Data provided START

(** ** Duplicates *)

Lemma filter_eqb_length x l : (2 <= length (List.filter (String.eqb x) l))%nat <-> exists l1 l2 l3, l = l1 ++ x :: l2 ++ x :: l3.
Proof.
  assert (forall l, (1 <= length (List.filter (String.eqb x) l))%nat <-> x ∈ l) as H1.
  { clear. induction l as [|y l IH]; cbn; [split; [lia|by intros ?%not_elem_of_nil]|].
    rewrite elem_of_cons. destruct (String.eqb_spec x y) as [->|Hne]; cbn; [split; [by left|lia]|]. rewrite IH. naive_solver. }
  induction l as [|y l IH]; cbn.
  - split; [lia|]. intros ([|? ?] & ? & ? & ?); done.
  - destruct (String.eqb_spec x y) as [->|Hne]; cbn.
    + rewrite <- Nat.succ_le_mono, H1. split.
      * intros (l2 & l3 & ->)%list_elem_of_split. by exists [], l2, l3.
      * intros (l1 & l2 & l3 & Heq). destruct l1 as [|z l1]; [injection Heq as ->|injection Heq as <- ->]; apply elem_of_app; right.
        -- by left.
        -- right. apply elem_of_app. right. by left.
    + rewrite IH. split.
      * intros (l1 & l2 & l3 & ->). by exists (y :: l1), l2, l3.
      * intros (l1 & l2 & l3 & Heq). destruct l1 as [|z l1]; injection Heq as -> Heq; [done|]. by exists l1, l2, l3.
Qed.
(** [cancel_scheduled_start] *)
Definition cancel_scheduled_start (r : ScheduledStartRecord) (expected_version : Z) (request_digest : string)
    (updated_at : Z) : ssres (ScheduledStartRecord * bool) :=
  if bool_decide (ss_state r = CANCELED) && bool_decide (version r = expected_version)
     && bool_decide (ss_last_mutation_kind (ss_base r) = CANCEL_MUTATION)
     && bool_decide (ss_last_mutation_digest (ss_base r) = request_digest)
  then Ok (r, true)
  else if negb (is_pending r) || negb (bool_decide (version r = expected_version))
  then Raise no_longer_pending
  else
    canceled ← transition_record r (Canceled updated_at) (ss_start_at (ss_base r)) (version r) updated_at
      CANCEL_MUTATION request_digest;
    Ok (canceled, false).

(** [claim_scheduled_start] *)
Definition claim_scheduled_start (r : ScheduledStartRecord) (expected_version claimed_at : Z)
  : ssres (option ScheduledStartRecord) :=
  match ss_stage r with
  | Dispatching c => Ok (if bool_decide (claimed_version c = expected_version) then Some r else None)
  | Pending =>
      if bool_decide (version r = expected_version) then
        let claim_digest := scheduled_start_request_digest
          [JStr "dispatch"; JStr (ss_id r); JInt expected_version] in
        claimed ← transition_record r
          (Dispatching {| claimed_version := expected_version; dispatch_started_at := claimed_at |})
          (ss_start_at (ss_base r)) (version r) claimed_at DISPATCH_MUTATION claim_digest;
        Ok (Some claimed)
      else Ok None
  | _ => Ok None
  end.

(** [complete_scheduled_start] and [fail_scheduled_start], of a record whose claim is
    [c]. *)
Definition complete_scheduled_start (r : ScheduledStartRecord) (c : Claim) (run : ScheduledStartRun) (completed_at : Z)
  : ssres ScheduledStartRecord :=
  let completion_digest := scheduled_start_request_digest
    [JStr "start"; JStr (ss_id r); JInt (claimed_version c); JStr (run_workflow_id run); JStr (run_run_id run)] in
  transition_record r (Started c completed_at run) (ss_start_at (ss_base r)) (version r) completed_at START_MUTATION
    completion_digest.

Definition fail_scheduled_start (r : ScheduledStartRecord) (c : Claim) (failure_code : ScheduledStartFailureCode)
    (completed_at : Z) : ssres ScheduledStartRecord :=
  let failure_digest := scheduled_start_request_digest
    [JStr "fail"; JStr (ss_id r); JInt (claimed_version c); JStr (failure_code_value failure_code)] in
  transition_record r (FailedStart c completed_at failure_code) (ss_start_at (ss_base r)) (version r) completed_at
    FAIL_MUTATION failure_digest.

(** ** Identities *)

(** An identity of a kind that is well formed, in a scope whose digest is. *)
Definition scoped_id (kind scope_digest : string) (parts : list string) : string :=
  identity_prefix kind scope_digest +:+ hexdigest (dumps_strings parts).

Definition make_scheduled_start_id (scope : RuntimeScope) (workflow_name business_request_id : string) : string :=
  scoped_id "scheduled-start" (digest scope) [workflow_name; business_request_id].

Definition make_scheduled_start_schedule_id (scope : RuntimeScope) (scheduled_start_id : string) : string :=
  scoped_id "scheduled-start-schedule" (digest scope) [scheduled_start_id].

Definition make_scheduled_start_arbiter_id (scope : RuntimeScope) (scheduled_start_id : string) (version : Z) : string :=
  scoped_id "scheduled-start-arbiter" (digest scope) [scheduled_start_id; Z_to_string version].

Definition make_scheduled_start_due_id (scope : RuntimeScope) (scheduled_start_id : string) (version : Z) : string :=
  scoped_id "scheduled-start-due" (digest scope) [scheduled_start_id; Z_to_string version].

(** The checks of [scoped_identity_from_digest] pass on these kinds and on a digest. *)
Lemma scoped_id_exact kind scope parts :
  validate_identity_kind kind = Ok tt -> scoped_identity kind scope parts = Ok (scoped_id kind (digest scope) parts).
Proof.
  intros Hk. unfold scoped_identity, scoped_identity_from_digest, validate_scope_digest.
  rewrite Hk. unfold digest. by rewrite hexdigest_form.
Qed.
End scheduled_starts.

Data provided END

**Directions:** Out of the records above, pull each line containing the word "else".

**Completed task:**
  else if negb (is_pending r) || negb (bool_decide (version r = expected_version))
  else
  | Dispatching c => Ok (if bool_decide (claimed_version c = expected_version) then Some r else None)
      else Ok None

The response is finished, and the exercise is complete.